А не дурак, мелькнуло в голове удивленное, хоть и принц. Впрочем, отец натаскивает править королевством, так что уже сейчас должен знать и уметь больше других.

Противник дожидается нас в самом удобном для себя месте, я такое уже встречал, когда дорога идет по узкой долине между вытянутых гор, и войско затыкает собой горловину, встречая врага с защищенными флангами и лагерем с обозом за спиной.

Макс со своим войском уже подтянулся, но вперед я его пока не выдвигал, там гарцуют конники Норберта, создавая видимость, что у нас все такие вот легкие и без тяжелых доспехов, а которые в хороших панцирях — это все богатые лорды.

Мунтвиговцы некоторое время ждали атаки, но я не начинал, наконец они в нетерпении выдвинули вперед три тысячи лучников, что понятно — при таком обилии стрелковой мощи всегда есть соблазн тучей стрел расстроить наши ряды.

Это правильно и оправданно, там явно грамотный военачальник, любой другой бы привычно и стандартно повел в атаку рыцарскую конницу.

Этот молодец, лучники тучей стрел внесут смятение, а тяжелая конница мощным ударом завершит разгром. Они уже выстроились за лучниками в полном боевом порядке, грозные ряды могучих рыцарей, закованных в такую же броню, как и их кони. На щитах и доспехах победно горят изображения львов, тигров, медведей, вепрей, орлов, драконов, саламандр и еще чего-то грозного и даже страшного.

Альбрехт проговорил рядом сдержанно:

— Я уважаю достойных и талантливых полководцев, но почему это с каждым годом все больше предпочитаю глупых противников? Разве с возрастом человек не умнеет?

— Умнеет, — подтвердил я.

— Точно?

— Абсолютно, — согласился я. — Я вот в десять лет был точно умнее себя пятилетнего.
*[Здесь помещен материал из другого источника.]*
(** Nothing but the driver touches the client's offsets. *)
Lemma whole_quiet env cfg : leaves_alone env cfg rcfg →
  cfg_ErrorStrategy cfg = Some (RetryStrategy renv rcfg) →
  application_quiet held whole_inv env cfg.
Proof.
  intros Hla Hst. pose proof (consumer_alone env cfg Hla) as Hm.
  assert (∀ s s' : whole W D R, private s'.2 = private s.2 → quiet held whole_inv s s') as Hp.
  { unfold private. intros s s' [= _ ?]. by apply quiet_same. }
  assert (∀ s s' : whole W D R, s'.2.2.2 = s.2.2.2 → quiet held whole_inv s s') as Hc.
  { intros s s'. apply quiet_same. }
  destruct Hla. constructor; try (intros; by eauto).
  - intros s ms f w [= <-]%(eq_trans (eq_sym Hst)). apply Hc.
    apply (HandleError_moves renv rcfg same_consumer Hm).
  - intros s i c ic w [= <-]%(eq_trans (eq_sym Hst)) [= <- <-]. split; apply Hc.
    + apply (Initialize_moves renv rcfg same_consumer Hm).
    + apply (Close_moves renv rcfg same_consumer Hm).
  - intros s l lg w [= <-]%(eq_trans (eq_sym Hst)) [= <-]. by apply Hc.
Qed.
Lemma whole_factory cfg : accepted cfg →
  cfg_newConsumer cfg = Some (newConsumer_in_world (driver_New log)) → factory_keeps held whole_inv cfg.
Proof.
  intros Hacc Hnew n s Hn. rewrite Hnew in Hn. injection Hn as <-.
  destruct (driver_New_keeps log offsets (Subscriber.driverConfig cfg) (client_of s) (accepted_offset_store cfg Hacc))
    as [Hq Hd].
  unfold newConsumer_in_world.
  pose proof (quiet_on_consumer (driver_New log (Subscriber.driverConfig cfg)) s Hq) as Hq'.
  assert ((on_consumer (driver_New log (Subscriber.driverConfig cfg)) s).1 =
          (driver_New log (Subscriber.driverConfig cfg) (client_of s)).1) as E.
  { unfold on_consumer. by destruct (driver_New _ _ _). }
  destruct (on_consumer _ s) as [x s']. cbn [fst snd] in *. subst x. split; [exact Hq'|].
  destruct (driver_New _ _ _) as [[c|err] dw]; [|done]. cbn in *. intros d [= <-]. by apply in_world_keeps, Hd.
Qed.

(** Nothing but the strategy touches the publisher. *)
Lemma whole_bystander env cfg : leaves_alone env cfg rcfg →
  cfg_newConsumer cfg = Some (newConsumer_in_world (driver_New log)) → bystander sent acked env cfg.
Proof.
  intros Hla Hnew.
  assert (∀ w w' : below W D R, w'.1 = w.1 → grows sent acked w w') as Hs.
  { intros w w' E. unfold grows, session_sent, session_acked. by rewrite E. }
  assert (∀ w w' : below W D R, private w' = private w → grows sent acked w w') as Hp.
  { unfold private. intros w w' [= ? _]. by apply Hs. }
  assert (∀ A (f : DW (W:=W) → A * DW (W:=W)) s, grows sent acked s.2 (on_consumer f s).2.2) as Hc.
  { intros A f s. apply Hs. unfold on_consumer. by destruct (f (client_of s)). }
  destruct Hla. constructor; try (intros; by eauto).
  intros n dc s Hn. assert (n = newConsumer_in_world (driver_New log)) as -> by (destruct cfg; simpl in *; congruence).
  unfold newConsumer_in_world.
  pose proof (Hc _ (driver_New log dc) s) as Hg.
  destruct (on_consumer (driver_New log dc) s) as [[c|err] s']; cbn [fst snd] in *; (split; [exact Hg|]); [|done].
  intros d [= <-]. split_and!; intros; apply Hc.
Qed.
End end_to_end.

(** From a committed offset back to the handler or the broker. *)
Lemma committed_covered {W D R} `{KfkCodes} `{KfkConsumer W} `{!KfkConfigLaws} `{GoRangeLaws}
    `{FloatOverflow} `{FmtFloat} (log : log_line → W → W) (offsets : W → string * Z → Z → Prop)
    `{!KfkOffsetLaws log offsets} (pnew : ProducerConfig → R → option goerr * R) now say
    (rcfg : RetryConfig (below W D R) D) (env : Env (whole W D R)) cfg fuel r session rest w t p x :
  accepted cfg → cfg_newConsumer cfg = Some (newConsumer_in_world (driver_New log)) →
  cfg_ErrorStrategy cfg = Some (RetryStrategy (renv pnew now say) rcfg) →
  leaves_alone env cfg rcfg → (∀ tp o, ¬ offsets w tp o) →
  let s := (Start env cfg fuel (created (r, (session, (rest, (new_consumer, w)))))).2 in
  offsets (client_of (st_world s)).2 (t, p) x →
  ∃ o err pre suf,
    x = wrap64 (o + 1) ∧ st_trace s = pre ++ EvStore t p o err :: suf ∧
    (0 < delivered (t, p, o) pre)%nat ∧
    let safe q := handler_accepted q pre ∨
                  copied (renv pnew now say) rcfg session_sent session_acked q (st_world s).2 in
    (∀ off, off ≤ o → (0 < delivered (t, p, off) pre)%nat → safe (t, p, off)) ∧
    (∀ elsewhere, redelivers elsewhere (st_trace s) → ∀ off, off ≤ o → polled (t, p, off) pre →
       safe (t, p, off) ∨ elsewhere (t, p, off)).
Proof.
  intros Hacc Hnew Hst Hla Hnone s Hx.
  destruct (offsets_accounted (held offsets) (whole_inv log offsets) env cfg fuel
              (r, (session, (rest, (new_consumer, w)))) t p x) as (o & err & pre & suf & -> & Htr & Hd & _).
  - by apply (whole_quiet log offsets pnew now say rcfg).
  - by apply whole_factory.
  - by intros [=].
  - exact Hnone.
  - exact Hx.
  - exists o, err, pre, suf. split; [done|]. split; [done|]. split; [done|]. cbn zeta.
    pose proof (session_laws (λ c, on_rest (pnew c)) (on_rest now) (λ l s, (say l s.1, s.2)) rcfg
                  (strategy_apart rcfg env cfg Hla)) as Hl.
    apply (store_covered (renv pnew now say) rcfg session_sent session_acked env cfg fuel _ pre t p o err suf Hst).
    + by apply (whole_bystander log rcfg).
    + exact Htr.
Qed.

(** C1 (end to end) The whole consumer, from a configuration the subscriber's [New]
    accepts, with the library's Kafka consumer, its retry strategy, its publisher and
    the producer below that: whatever librdkafka holds as an offset for the group, or
    has committed, in the state a run leaves it in, is one past a record that was
    delivered; and each record of that partition at or below it that was delivered
    since the last revocation was accepted by the application's handler, or has a copy,
    with its key, payload and failure, on the retry or the dead-letter topic, which the
    broker has acknowledged: the client has emitted a delivery report without an error
    for it, before anything else about it.  So is each record of the partition at or
    below it that was ever polled before, a batch dropped at a revocation included,
    where the broker hands over again what was revoked unstored ([redelivers]), unless
    another member of the group has committed past it; then a restart from the
    committed offset loses nothing.  The application's code and the clock are only kept
    from the library's own state; of librdkafka, its documented offset store and
    delivery reports are used. *)
Theorem committed_not_lost {W D R} `{KfkCodes} `{KfkConsumer W} `{!KfkConfigLaws} `{GoRangeLaws}
    `{FloatOverflow} `{FmtFloat} (log : log_line → W → W) (offsets : W → string * Z → Z → Prop)
    `{!KfkOffsetLaws log offsets} (pnew : ProducerConfig → R → option goerr * R) now say
    (rcfg : RetryConfig (below W D R) D) (env : Env (whole W D R)) cfg fuel r session rest w t p x :
  accepted cfg → cfg_newConsumer cfg = Some (newConsumer_in_world (driver_New log)) →
  cfg_ErrorStrategy cfg = Some (RetryStrategy (renv pnew now say) rcfg) →
  leaves_alone env cfg rcfg → (∀ tp o, ¬ offsets w tp o) →
  let s := (Start env cfg fuel (created (r, (session, (rest, (new_consumer, w)))))).2 in
  offsets (client_of (st_world s)).2 (t, p) x →
  ∃ o err pre suf,
    x = wrap64 (o + 1) ∧ st_trace s = pre ++ EvStore t p o err :: suf ∧
    (0 < delivered (t, p, o) pre)%nat ∧
    let safe q := handler_accepted q pre ∨
                  copied (renv pnew now say) rcfg session_sent session_acked q (st_world s).2 in
    (∀ off, off ≤ o → (0 < delivered (t, p, off) pre)%nat → safe (t, p, off)) ∧
    (∀ elsewhere, redelivers elsewhere (st_trace s) → ∀ off, off ≤ o → polled (t, p, off) pre →
       safe (t, p, off) ∨ elsewhere (t, p, off)).
Proof. exact (committed_covered log offsets pnew now say rcfg env cfg fuel r session rest w t p x). Qed.

(** ** Witness: a handler that fails its one record

    The context is open for four checks; the record of offset 4 fails, is written
    to the retry topic and acknowledged, and offset 5 is committed. *)
Module Ex_whole.
#[local] Existing Instance range_canonical.
#[local] Existing Instance range_canonical_laws.
#[local] Existing Instances Ex_kafka.codes Ex_kafka.config_ Ex_kafka.client Ex_kafka.config_laws Ex_offsets.laws.
#[local] Instance overflow : FloatOverflow := float_overflow_amd64.
#[local] Instance fmt : FmtFloat := λ _, "x".

Definition world : Type := whole Ex_kafka.kafka unit nat.
Definition pnew (c : ProducerConfig) (r : nat) : option goerr * nat := (None, r).
Definition clock (r : nat) : Time * nat := (zero_Time, r).
Definition nolog (l : log_line) (r : nat) : nat := r.
Definition rcfg : RetryConfig (below Ex_kafka.kafka unit nat) unit :=
  mkRetryConfig "orders.retry" "orders.dlq" 3 (1 * Second) (30 * Second) (float_of_Z 2) None None None.
Definition env : Env world :=
  {| ctx_Done := λ '(r, (p, (ticks, dw))),
       match ticks with O => (true, (r, (p, (O, dw)))) | S n => (false, (r, (p, (n, dw)))) end;
     time_Now := λ s, (zero_Time, s) |}.
Definition handler : Handler world := λ _ _ s,
  ({| hc_outcome := Returned (Some Ex_retry.failure); hc_writes := None |}, s).
Definition cfg : Config (W:=world) :=
  mkConfig "orders" ["broker:9092"] "billing" (Some handler) None ModeSingleMessage 0 0
    (100 * Millisecond) 0 (Some (RetryStrategy (renv pnew clock nolog) rcfg)) (Some ∅)
    (Some (newConsumer_in_world (driver_New Ex_offsets.nolog))) Nop.
Lemma whole_accepted : accepted cfg.
Proof.
  constructor; simpl; try done; try (by eexists); unfold Millisecond; try lia.
  - split; [done|]. by intros ?%list_elem_of_singleton.
  - left. by split_and!.
  - exists ∅. split; [done|]. intros k. rewrite lookup_empty. by intros [].
Qed.
Lemma alone : leaves_alone env cfg rcfg.
Proof.
  constructor; try done.
  - by intros [r [p [[|n] dw]]].
  - by intros h m p s [= <-].
Qed.
Definition calls : list (list stack_action) := [Ex_session.send 0; Ex_session.report 0 41].
Definition final : world :=
  st_world (Start env cfg 6
    (created (unused, (Ex_session.opened calls, (4%nat, (new_consumer, Ex_kafka.k0)))))).2.
Lemma committed : bool_decide (Ex_kafka.k_committed (client_of final).2 !! ("orders", 0) = Some 5) = true.
Proof. by vm_compute. Qed.

Lemma handed_over_again : redelivers (λ _, False) (st_trace (Start env cfg 6
  (created (unused, (Ex_session.opened calls, (4%nat, (new_consumer, Ex_kafka.k0)))))).2).
Proof. apply redelivers_check. vm_compute. reflexivity. Qed.

Lemma committed_not_lost_witness : ∃ o err pre suf,
  5 = wrap64 (o + 1) ∧
  st_trace (Start env cfg 6
    (created (unused, (Ex_session.opened calls, (4%nat, (new_consumer, Ex_kafka.k0)))))).2 =
    pre ++ EvStore "orders" 0 o err :: suf ∧
  (0 < delivered ("orders", 0%Z, o) pre)%nat ∧
  ∀ off, off ≤ o → polled ("orders", 0, off) pre →
    (handler_accepted ("orders", 0, off) pre ∨
     copied (renv pnew clock nolog) rcfg session_sent session_acked ("orders", 0, off) final.2) ∨ False.
Proof.
  destruct (committed_not_lost Ex_offsets.nolog Ex_offsets.offsets pnew clock nolog rcfg env cfg 6 unused
           (Ex_session.opened calls) 4%nat Ex_kafka.k0 "orders" 0 5
           whole_accepted eq_refl eq_refl alone Ex_offsets.k0_empty (or_intror (bool_decide_eq_true_1 _ committed)))
    as (o & err & pre & suf & Hx & Htr & Hd & _ & Hall).
  exists o, err, pre, suf. split; [exact Hx|]. split; [exact Htr|]. split; [exact Hd|].
  exact (Hall (λ _, False) handed_over_again).
Defined.
End Ex_whole.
А сегодня умнее вчерашнего!

— В случае же, — договорил он, — если нам удалось бы устоять перед градом стрел, и мы сами перешли бы в наступление, их лучники успеют отступить под защиту тяжелой конницы…

— Потому, — сказал я, — нам и нужно сохранять тайну наших дальнобойных луков.

— И тяжелых стрел.

— Да, и тяжелых стрел, — согласился я. — Пусть они не пробивают панцири, однако где у мунтвиговцев хорошие доспехи? А кожаные латы проткнут, как гнилую холстину.
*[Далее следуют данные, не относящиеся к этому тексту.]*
(* ===== verification/PlayConsumer.v ===== *)
(** * The playground's consumer (examples/playground/cmd/consumer/main.go)

    The command line, the two consumers it makes, and how they stop together. *)
From S2P Require Import Prelude GoStrings GoErrors GoTime GoText LogCode GoAny GoMath Types Headers ConsumerApi.
From S2P Require Import Strategies SubscribeOptions Subscriber Lifecycle Kfk PubDriver PubOptions PublisherConfig Delivery Writer PubNew.
From S2P Require Import Retry Facade Script PlayHandler.
From Stdlib Require Import Ascii.

Definition modeSingle : string := "single".
Definition modeBatch : string := "batch".
Definition strategyRetry : string := "retry".
Definition strategySkip : string := "skip".
Definition strategyFailFast : string := "fail-fast".
Definition defaultBatchSize : Z := 10.
Definition defaultBatchTimeout : Z := 2 * Second.
Definition defaultMaxAttempts : Z := 3.
Definition defaultInitialDelay : Z := 2 * Second.
Definition defaultMaxDelay : Z := 30 * Second.
Definition pollTimeout : Z := 100 * Millisecond.
Definition exitUsage : Z := 2.

(** [config]. *)
Record config : Type := mkCliConfig {
  brokers : list string;
  topic : string;
  group : string;
  mode : string;
  batchSize : Z;
  batchTimeout : Z;
  strategy : string;
  maxAttempts : Z;
  initialDelay : Z;
  maxDelay : Z;
  noRetryConsumer : bool;
  processingDelay : Z;
}.
(** What the flags hold when none is given. *)
Definition default_flags : config :=
  mkCliConfig [] "demo.orders" "demo" modeSingle defaultBatchSize defaultBatchTimeout strategyRetry
    defaultMaxAttempts defaultInitialDelay defaultMaxDelay false 0.

(** [parseFlags], given what [flag.Parse] leaves: the broker list as text, the
    other flags in the configuration, and the remaining arguments. *)
Definition parseFlags (brokers_flag : string) (cfg : config) (args : list string) : config + goerr :=
  let cfg := mkCliConfig (Split "," brokers_flag) (topic cfg) (group cfg) (mode cfg) (batchSize cfg)
    (batchTimeout cfg) (strategy cfg) (maxAttempts cfg) (initialDelay cfg) (maxDelay cfg)
    (noRetryConsumer cfg) (processingDelay cfg) in
  if (0 <? length args)%nat then inr (EErrorf ("unexpected arguments: [" +:+ Join args " " +:+ "]") [])
  else if negb (String.eqb (mode cfg) modeSingle) && negb (String.eqb (mode cfg) modeBatch) then
    inr (EErrorf ("--mode must be " +:+ modeSingle +:+ " or " +:+ modeBatch +:+ ", not " +:+ Quote (mode cfg)) [])
  else if existsb (String.eqb (strategy cfg)) [strategyRetry; strategySkip; strategyFailFast] then inl cfg
  else inr (EErrorf ("--strategy must be " +:+ strategyRetry +:+ ", " +:+ strategySkip +:+ " or " +:+
                     strategyFailFast +:+ ", not " +:+ Quote (strategy cfg)) []).

(** ** The consumers *)

Section consumer.
Context {W Del D : Type} `{GoRange} `{FloatOverflow} `{FmtFloat}.
(** A consumer's world: the state of its strategy, and what its strategy writes
    through, the handler uses and its Kafka client is made of. *)
Abbreviation RW := (RetryState * W)%type.
Context (renv : RetryEnv W Del D) (penv : PlayEnv RW).
Context (driver_New : DriverConfig → RW → (Consumer RW + goerr) * RW).

Definition strategy_log (l : log_line) (s : RW) : RW := (s.1, re_log renv l s.2).

Definition retry_options (cfg : config) : list (RetryOption W D) :=
  [OptRetryTopic (topic cfg +:+ ".retry"); OptDLQTopic (topic cfg +:+ ".dlq");
   OptMaxAttempts (maxAttempts cfg); OptInitialDelay (initialDelay cfg); OptMaxDelay (maxDelay cfg)].
(** The strategy behind a value of the interface, if there is one. *)
Definition strategy_value (s : interface_value W D) : option (ErrorStrategy RW) :=
  match s with IRetry (Some rcfg) => Some (RetryStrategy renv rcfg) | IRetry None | INil => None end.
Definition newStrategy (cfg : config) : option (ErrorStrategy RW) + goerr :=
  if String.eqb (strategy cfg) strategySkip then inl (Some (Facade.NewSkipStrategy strategy_log))
  else if String.eqb (strategy cfg) strategyFailFast then inl (Some (Facade.NewFailFastStrategy strategy_log))
  else
    match Facade.NewRetryStrategy (retry_options cfg) with
    | (_, Some err) => inr (wrapf "retry strategy" err)
    | (s, None) => inl (strategy_value s)
    end.

(** The logger of [main], on the standard error. *)
Definition theLogger : Logger := 1%nat.
Definition consumer_options (name topic group : string) (cfg : config) (strategy : option (ErrorStrategy RW)) :
    list (SubscribeOptions.Option_ (W:=RW)) :=
  let h := mkHandler name (processingDelay cfg) in
  [SubscribeOptions.OptTopic topic; SubscribeOptions.OptBrokers (brokers cfg); OptConsumerGroup group;
   OptErrorStrategy strategy; SubscribeOptions.OptLogger theLogger; OptPollTimeout pollTimeout] ++
  if String.eqb (mode cfg) modeBatch then
    [OptBatchHandler (Some (handleBatch penv h)); OptBatchSize (batchSize cfg); OptBatchTimeout (batchTimeout cfg)]
  else [OptHandler (Some (handle penv h))].
Definition newConsumer (name topic group : string) (cfg : config) : Config (W:=RW) + goerr :=
  match newStrategy cfg with
  | inr err => inr err
  | inl strategy =>
      match SubscribeOptions.New driver_New (Facade.NewSkipStrategy strategy_log)
              (consumer_options name topic group cfg strategy) with
      | inr err => inr (wrapf (name +:+ " consumer") err)
      | inl consumer => inl consumer
      end
  end.
(** The consumers [run] starts. *)
Definition consumers (cfg : config) : list (string * Config (W:=RW)) + goerr :=
  match newConsumer "source" (topic cfg) (group cfg) cfg with
  | inr err => inr err
  | inl source =>
      if noRetryConsumer cfg then inl [("source", source)]
      else
        match newConsumer "retry" (topic cfg +:+ ".retry") (group cfg +:+ "-retry") cfg with
        | inr err => inr err
        | inl retry => inl [("source", source); ("retry", retry)]
        end
  end.
End consumer.

(** ** Running *)

(** What a consumer that stops does to the errors collected, under the mutex, and
    whether it cancels the context. *)
Definition finish (s : list goerr * bool) (c : string * option goerr) : list goerr * bool :=
  match c.2 with
  | Some err => (s.1 ++ [wrapf (c.1 +:+ " consumer") err], true)
  | None => s
  end.
(** [run]: the error it returns, whether [cancel] was called before the end, and
    the lines it prints.  [Start] is what each consumer's returns, and [schedule]
    puts the consumers in the order in which they do; the group waits for all. *)
Definition run {C} (cfg : config) (consumers : list (string * C) + goerr)
    (schedule : list (string * C) → list (string * C)) (Start : string * C → option goerr) :
    option goerr * bool * list string :=
  match consumers with
  | inr err => (Some err, false, [])
  | inl consumers =>
      let '(errs, cancelled) :=
        foldl finish ([], false) ((λ c, (c.1, Start c)) <$> schedule consumers) in
      (errors_Join (Some <$> errs), cancelled,
       ["consumer: mode=" +:+ mode cfg +:+ " strategy=" +:+ strategy cfg +:+
        " max-attempts=" +:+ Itoa (maxAttempts cfg) +:+ " initial-delay=" +:+ Duration_String (initialDelay cfg) +:+
        " processing-delay=" +:+ Duration_String (processingDelay cfg) +:+
        " retry-consumer=" +:+ (if noRetryConsumer cfg then "false" else "true") +:+ newline;
        "consumer: stopped" +:+ newline])
  end.
(** [main]: the exit status, and the line on standard error. *)
Definition main (parsed : config + goerr) (ran : config → option goerr) : Z * option string :=
  match parsed with
  | inr err => (exitUsage, Some ("consumer: " +:+ error_text err +:+ newline))
  | inl cfg =>
      match ran cfg with
      | Some err => (1, Some ("consumer: " +:+ error_text err +:+ newline))
      | None => (0, None)
      end
  end.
Наша конница выстроилась широкой цепью для атаки, а из-за их спин начали выходить лучники, такие неприметные среди огромных рыцарских коней и внушительные впереди, так как для стрелков композитных луков требуется добавочная сила, что обычно связана и с ростом.

Макс выехал вперед на прекрасном белом коне, тот призывно ржал, предчувствуя свирепый бой, приседал на всех четырех, как дикий барс, готовый к прыжку.

Сам Макс весь с головы и до пят в блестящих доспехах дивной вестготской выделки, молодой и красивый, такие обычно оказываются редкостными дураками, он и не старался выглядеть мудрым, зато тщательно промерял взглядом расстояние до лучников противника, а своих выпускал и выпускал, но в какой-то момент крикнул:

— Стой!.. Дальше ни шагу!

Альбрехт пробормотал:

— Хороший глазомер у парня. Дальше, да, опасно. Те могут достать стрелами.

— У вас, граф, — сказал я, — тоже глазомер?.. Давайте просто понаблюдаем. У нас все дебюты записаны, неразбериха начинается в миттельшпиле.

Он посмотрел на меня искоса.

— Слова-то какие непонятные. Образованность показываете?

— Люблю повыпендриваться, — сказал я нервно. — Смотрите!

Макс, выждав, когда все лучники выйдут на позицию, взмахнул рукой. Те разом вскинули руки, с силой натянули тетивы, даже я услышал скрип сгибаемого дерева.

Лучники противника наблюдают с вялым интересом, посмеиваются, что и понятно, ни одна стрела не долетит, что за дураки…

— Начали! — крикнул Макс страшным и веселым голосом.

Глава 4

Стрелки разом выпустили тучу стрел. Та взвилась так плотно, что небо посерело и показалось каким-то трепещуще нереальным. И даже теперь лучники противника не встревожились: кто-то глазел на эти стрелы, кто-то глумливо хихикал над дураками, что вот так напрасно…

Стрелы, описав дугу, обрушились на противника. Там поднялся крик; люди падали, не просто пораженные стрелами, многие были сразу убиты, но еще никто не пытался броситься в сторону, а Макс снова взмахнул рукой.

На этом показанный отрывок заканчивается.